The subsistence lifestyle is changing throughout much of Alaska as traditional food sources become harder to come by, says Davin Holen, a coastal community resilience specialist with the University of Alaska Fairbanks. For food sources that are still around, it’s often harder for communities to access them, he says, because climate change makes getting around more difficult. A frozen, snow-covered ground is easy to navigate with snowmobiles.
“In the wintertime, the entire landscape is open to you,” he says, but “with summer, you’re really locked into four-wheeler trails and rivers.” As Alaska warms, that winter window is getting smaller. “The loss of a snow cover, or late snow,” he says, “is really detrimental.”
In recent years the winters have been muddier, with less snow making snowmobiles virtually useless at times. The changes Holen sees in the data on subsistence economies bear out in Port Heiden.
Gerda Kosbruk’s niece Adrianne Christensen backs this up: “We lived and thrived here for thousands and thousands of years on local food, and now that our food is changing and going away we’re having to do things like drink cow milk.

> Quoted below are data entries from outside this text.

(* ===== verification/Params.v ===== *)
(** * Sampling parameters ([sampling/sampling_params.py])

    What a request asks for: defaults ([__post_init__]), limits ([verify]), stop
    strings and patterns ([normalize]) with the longest text a pattern can match,
    and the watermark settings.  [sre_parse.parse] and [tokenizer.encode] are
    arguments; fields the modelled methods never touch are left out. *)
From S2P Require Import Prelude Text Finish.
From Stdlib Require Export QArith.
Open Scope Z_scope.

(** ** Values *)

(** A float: the number it denotes, an infinity or NaN. *)
Inductive pyfloat := Fin (q : Q) | PosInf | NegInf | NaN.

Definition fle (a b : pyfloat) : bool :=
  match a, b with
  | NaN, _ | _, NaN => false
  | NegInf, _ | _, PosInf => true
  | Fin a, Fin b => Qle_bool a b
  | _, _ => false
  end.
Definition flt (a b : pyfloat) : bool :=
  match a, b with
  | NaN, _ | _, NaN => false
  | Fin a, Fin b => negb (Qle_bool b a)
  | NegInf, (Fin _ | PosInf) | Fin _, PosInf => true
  | _, _ => false
  end.
Definition isfinite (a : pyfloat) : bool := match a with Fin _ => true | _ => false end.
Definition fz (z : Z) : pyfloat := Fin (inject_Z z).

(** What a JSON field may hold. *)
Inductive jval := JBool (b : bool) | JInt (z : Z) | JStr (s : text) | JElse.

(** A string or a list of strings. *)
Inductive stops := One (s : text) | Many (l : list text).

Definition _SAMPLING_EPS : pyfloat := Fin (4722366482869645 # 4722366482869645213696).
Definition TOP_K_ALL : Z := 2 ^ 30.
Definition MAX_STOP_COUNT : Z := 32.
Definition MAX_STOP_REGEX_LEN : Z := 256.
Definition MAX_STOP_REGEX_COUNT : Z := 32.
Definition MAX_REQUEST_REASONING_END_TOKEN_IDS : Z := 32.

(** ** Watermarks ([sampling/watermarking]) *)

Record WatermarkRequestConfig := mkWm { w_enabled : option jval; w_key : option jval; w_context_window : option jval }.

(** None, a config, a dict with those keys and maybe others, or something else. *)
Inductive watermark_value := WNone | WConfig (c : WatermarkRequestConfig) | WDict (c : WatermarkRequestConfig) (unknown : bool) | WOther.

(** The value of a hexadecimal digit. *)
Definition hex_digit (c : Z) : option Z :=
  if (48 <=? c) && (c <=? 57) then Some (c - 48)
  else if (97 <=? c) && (c <=? 102) then Some (c - 87)
  else if (65 <=? c) && (c <=? 70) then Some (c - 55)
  else None.

(** [int(digits, 16)]. *)
Definition hex_value (digits : list Z) : Z := foldl (λ acc d, 16 * acc + d) 0 digits.

Definition parse_watermark_key (value : jval) : result Z :=
  match value with
  | JStr s =>
      let digits := match s with 48 :: (120 | 88) :: rest => rest | _ => s end in
      if negb ((1 <=? zlen digits) && (zlen digits <=? 16)) then Raise ValueError
      else
        match mapM hex_digit digits with
        | None => Raise ValueError
        | Some ds => let key := hex_value ds in Ok (if key <? 2 ^ 63 then key else key - 2 ^ 64)
        end
  | _ => Raise ValueError
  end.

Definition check_watermark (c : WatermarkRequestConfig) : result WatermarkRequestConfig :=
  let! _ := match w_enabled c with None | Some (JBool _) => Ok tt | Some _ => Raise ValueError end in
  let! _ := match w_key c with None => Ok tt | Some k => let! _ := parse_watermark_key k in Ok tt end in
  let! _ := match w_context_window c with
            | None => Ok tt
            | Some (JInt z) => if z <? 1 then Raise ValueError else Ok tt
            | Some _ => Raise ValueError
            end in
  Ok c.

Definition normalize_watermark_request (value : watermark_value) : result (option WatermarkRequestConfig) :=
  match value with
  | WNone => Ok None
  | WConfig c => let! c := check_watermark c in Ok (Some c)
  | WDict c unknown => if unknown then Raise ValueError else let! c := check_watermark c in Ok (Some c)
  | WOther => Raise ValueError
  end.

(** ** The reasoning terminator *)

(** The argument is the value under the private key of [custom_params]: absent;
    present and not a list; a list whose elements are integers or not. *)
Definition get_request_reasoning_end_token_ids (value : option (option (list (option Z))))
    (allowed_sequences : option (list (list Z))) (vocab_size : option Z) (strict : bool) : result (option (list Z)) :=
  match value with
  | None => Ok None
  | Some token_ids =>
      let invalid :=
        match token_ids with
        | None => true
        | Some l =>
            (zlen l =? 0) || (MAX_REQUEST_REASONING_END_TOKEN_IDS <? zlen l) ||
            existsb (λ t, match t with None => true | Some t => t <? 0 end) l ||
            match vocab_size with
            | Some v => existsb (λ t, match t with None => false | Some t => v <=? t end) l
            | None => false
            end
        end in
      if invalid then if strict then Raise ValueError else Ok None
      else
        let ids := omap id (default [] token_ids) in
        match allowed_sequences with
        | None => Ok None
        | Some allowed => Ok (if bool_decide (ids ∈ allowed) then Some ids else None)
        end
  end.

(** ** The parameters *)

Record ApiParams := mkApi {
  sp_max_new_tokens : option Z;
  sp_stop : option stops;
  sp_stop_token_ids : option (list (option Z));
  sp_stop_regex : option stops;
  sp_temperature : option pyfloat;
  sp_top_p : option pyfloat;
  sp_top_k : option Z;
  sp_min_p : option pyfloat;
  sp_frequency_penalty : option pyfloat;
  sp_presence_penalty : option pyfloat;
  sp_repetition_penalty : option pyfloat;
  sp_min_new_tokens : option Z;
  sp_n : option Z;
  sp_beam_width : option Z;
  sp_json_schema : option text;
  sp_regex : option text;
  sp_ebnf : option text;
  sp_structural_tag : option text;
  sp_ignore_eos : option bool;
  sp_skip_special_tokens : option bool;
  sp_spaces_between_special_tokens : option bool;
  sp_no_stop_trim : option bool;
  sp_logit_bias : option (list (option Z));        (* the keys as integers; None when int() fails *)
  sp_sampling_seed : option (option Z);            (* inner None: not an integer *)
  sp_reasoning_end : option (option (list (option Z)));
  sp_watermark : watermark_value;
  sp_stop_strs : option stops;
  sp_stop_regex_strs : option stops;
  sp_stop_str_max_len : Z;
  sp_stop_regex_max_len : Z;
  sp_is_normalized : bool
}.

(** [x or None] for a string. *)
Definition text_or_none (x : option text) : option text := match x with Some [] => None | _ => x end.

(** The assignments of [__post_init__], with the watermark already checked. *)
Definition with_defaults (watermark : option WatermarkRequestConfig) (p : ApiParams) : ApiParams :=
  let temperature := default (fz 1) (sp_temperature p) in
  let top_k := default (-1) (sp_top_k p) in
  let greedy := fle (fz 0) temperature && flt temperature _SAMPLING_EPS in
  let temperature := if greedy then fz 1 else temperature in
  let top_k := if greedy then 1 else top_k in
  mkApi
    (sp_max_new_tokens p)
    (sp_stop p)
    (match sp_stop_token_ids p with
     | Some ((_ :: _) as l) =>
         match filter (λ t, t ≠ None) (remove_dups l) with [] => None | filtered => Some filtered end
     | _ => None
     end)
    (sp_stop_regex p)
    (Some temperature)
    (Some (default (fz 1) (sp_top_p p)))
    (Some (if top_k =? -1 then TOP_K_ALL else top_k))
    (Some (default (fz 0) (sp_min_p p)))
    (Some (default (fz 0) (sp_frequency_penalty p)))
    (Some (default (fz 0) (sp_presence_penalty p)))
    (Some (default (fz 1) (sp_repetition_penalty p)))
    (Some (default 0 (sp_min_new_tokens p)))
    (Some (default 1 (sp_n p)))
    (sp_beam_width p)
    (text_or_none (sp_json_schema p))
    (text_or_none (sp_regex p))
    (text_or_none (sp_ebnf p))
    (text_or_none (sp_structural_tag p))
    (Some (default false (sp_ignore_eos p)))
    (Some (default true (sp_skip_special_tokens p)))
    (Some (default true (sp_spaces_between_special_tokens p)))
    (Some (default false (sp_no_stop_trim p)))
    (sp_logit_bias p) (sp_sampling_seed p) (sp_reasoning_end p)
    (match watermark with Some c => WConfig c | None => WNone end)
    (sp_stop p) (sp_stop_regex p)
    (sp_stop_str_max_len p) (sp_stop_regex_max_len p) (sp_is_normalized p).

Definition __post_init__ (p : ApiParams) : result ApiParams :=
  if sp_is_normalized p then Ok p
  else let! watermark := normalize_watermark_request (sp_watermark p) in Ok (with_defaults watermark p).

(** A number of a field; [None] does not compare. *)
Definition need {A} (x : option A) : result A := match x with Some a => Ok a | None => Raise TypeError end.

(** [if not b: raise ValueError]. *)
Definition require (b : bool) : result unit := if b then Ok tt else Raise ValueError.

Definition is_set {A} (x : option A) : Z := match x with Some _ => 1 | None => 0 end.

Definition verify (vocab_size : Z) (p : ApiParams) : result unit :=
  let! _ := require (match sp_beam_width p with Some w => negb (w <? 1) | None => true end) in
  let! temperature := need (sp_temperature p) in
  let! _ := require (isfinite temperature && negb (flt temperature (fz 0))) in
  let! top_p := need (sp_top_p p) in
  let! _ := require (flt (fz 0) top_p && fle top_p (fz 1)) in
  let! min_p := need (sp_min_p p) in
  let! _ := require (fle (fz 0) min_p && fle min_p (fz 1)) in
  let! top_k := need (sp_top_k p) in
  let! _ := require (negb ((top_k <? 1) || (top_k =? -1))) in
  let! frequency_penalty := need (sp_frequency_penalty p) in
  let! _ := require (fle (fz (-2)) frequency_penalty && fle frequency_penalty (fz 2)) in
  let! presence_penalty := need (sp_presence_penalty p) in
  let! _ := require (fle (fz (-2)) presence_penalty && fle presence_penalty (fz 2)) in
  let! repetition_penalty := need (sp_repetition_penalty p) in
  let! _ := require (flt (fz 0) repetition_penalty && fle repetition_penalty (fz 2)) in
  let! min_new_tokens := need (sp_min_new_tokens p) in
  let! _ := require (0 <=? min_new_tokens) in
  let! _ := require (match sp_max_new_tokens p with Some m => negb (m <? 0) && (min_new_tokens <=? m) | None => true end) in
  let! _ := require (match sp_logit_bias p with
                     | Some keys => forallb (λ k, match k with Some t => (0 <=? t) && (t <? vocab_size) | None => false end) keys
                     | None => true
                     end) in
  let! _ := require (match sp_sampling_seed p with
                     | Some (Some s) => (- 2 ^ 63 <=? s) && (s <=? 2 ^ 63 - 1)
                     | Some None => false
                     | None => true
                     end) in
  let! _ := get_request_reasoning_end_token_ids (sp_reasoning_end p) None (Some vocab_size) true in
  require (is_set (sp_json_schema p) + is_set (sp_regex p) + is_set (sp_ebnf p) + is_set (sp_structural_tag p) <=? 1).

(** ** Patterns *)

#[local] Set Warnings "-register-all".

(** The parse tree of [sre_parse], by the tokens the code tells apart; [None] for
    [MAXREPEAT]. *)
Inductive op :=
  | LITERAL (c : Z)
  | IN (set : list Z)
  | ANY
  | SUBPATTERN (p : list op)
  | BRANCH (first : list op) (branches : list (list op))
  | MAX_REPEAT (min_repeat : Z) (max_repeat : option Z) (p : list op)
  | MIN_REPEAT (min_repeat : Z) (max_repeat : option Z) (p : list op)
  | AT
  | OTHER_TOKEN.

Definition MAX_LEN : Z := 2 ^ 30.

(** The step of the loop of [_max_length_from_subpattern] for one token. *)
Fixpoint op_max_len (o : op) : Z :=
  match o with
  | LITERAL _ | IN _ | ANY => 1
  | SUBPATTERN p => zsum (map op_max_len p)
  | BRANCH b bs => foldr Z.max (zsum (map op_max_len b)) (map (λ b, zsum (map op_max_len b)) bs)
  | MAX_REPEAT _ hi p | MIN_REPEAT _ hi p =>
      match hi with None => MAX_LEN | Some hi => hi * zsum (map op_max_len p) end
  | AT => 0
  | OTHER_TOKEN => MAX_LEN
  end.
Definition _max_length_from_subpattern (p : list op) : Z := zsum (map op_max_len p).

Definition raise_if_tokenizer_required (has_tokenizer : bool) (stop_strs stop_regex_strs : list text) (min_new_tokens : Z) : result unit :=
  if has_tokenizer then Ok tt
  else if negb (zlen stop_strs =? 0) then Raise ValueError
  else if negb (zlen stop_regex_strs =? 0) then Raise ValueError
  else if 0 <? min_new_tokens then Raise ValueError
  else Ok tt.

Section normalize.
(** [tokenizer.encode], when there is a tokenizer; [sre_parse.parse], [None] when
    it raises. *)
Context (encode : option (text → list Z)) (sre_parse : text → option (list op)).

Definition get_max_seq_length (regex_str : text) : result Z :=
  match sre_parse regex_str with Some p => Ok (_max_length_from_subpattern p) | None => Raise ReError end.

Definition as_list (s : stops) : list text := match s with One s => [s] | Many l => l end.

Definition stop_len (s : text) : Z := match encode with Some f => zlen (f s) | None => zlen s end.

(** The loop over the patterns. *)
Fixpoint regex_loop (patterns : list text) (max_len : Z) : result Z :=
  match patterns with
  | [] => Ok max_len
  | s :: patterns =>
      if MAX_STOP_REGEX_LEN <? utf8_len s then Raise ValueError
      else let! n := get_max_seq_length s in regex_loop patterns (Z.max max_len n)
  end.

Definition normalize (p : ApiParams) : result ApiParams :=
  let! (strs, str_len) :=
    match sp_stop_strs p with
    | None => Ok ([], 0)
    | Some s =>
        let l := as_list s in
        if MAX_STOP_COUNT <? zlen l then Raise ValueError
        else Ok (l, foldl (λ m s, Z.max m (stop_len s)) 0 l)
    end in
  let! (regexes, regex_len) :=
    match sp_stop_regex_strs p with
    | None => Ok ([], 0)
    | Some s =>
        let l := as_list s in
        if MAX_STOP_REGEX_COUNT <? zlen l then Raise ValueError
        else let! m := regex_loop l 0 in Ok (l, m)
    end in
  let! min_new := need (sp_min_new_tokens p) in
  let! _ := raise_if_tokenizer_required (match encode with Some _ => true | None => false end) strs regexes min_new in
  Ok (mkApi (sp_max_new_tokens p) None (sp_stop_token_ids p) None
    (sp_temperature p) (sp_top_p p) (sp_top_k p) (sp_min_p p) (sp_frequency_penalty p) (sp_presence_penalty p)
    (sp_repetition_penalty p) (sp_min_new_tokens p) (sp_n p) (sp_beam_width p) (sp_json_schema p) (sp_regex p) (sp_ebnf p)
    (sp_structural_tag p) (sp_ignore_eos p) (sp_skip_special_tokens p) (sp_spaces_between_special_tokens p) (sp_no_stop_trim p)
    (sp_logit_bias p) (sp_sampling_seed p) (sp_reasoning_end p) (sp_watermark p)
    (Some (Many strs)) (Some (Many regexes)) str_len regex_len true).
End normalize.

(** What [Req] reads of its parameters when it checks for the end. *)
Definition finish_view (p : ApiParams) (max_new_tokens : Z) : SamplingParams :=
  mkParams (match sp_stop_strs p with Some s => as_list s | None => [] end) (sp_stop_str_max_len p)
    (match sp_stop_regex_strs p with Some s => as_list s | None => [] end) (sp_stop_regex_max_len p)
    (omap id (default [] (sp_stop_token_ids p))) max_new_tokens (default false (sp_ignore_eos p)).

We didn’t need to drink cow milk before, and cow milk costs $30 a gallon here.”
And the expense of flying in food is just the start. “Now, eating store-bought processed food, we’re not as healthy as we could be,” Adrianne says. “We’re not asking for ice cream; we’re asking for vitamin D for our kids.”
Still, Holen cautions, it’s not all bad news. “I think there are changes going on in the subsistence economy, but I do not think there is actually a decline,” he says. “I think there is an adjustment.”
Coastal communities are subsisting on what’s available, he says, and adapting to the changes.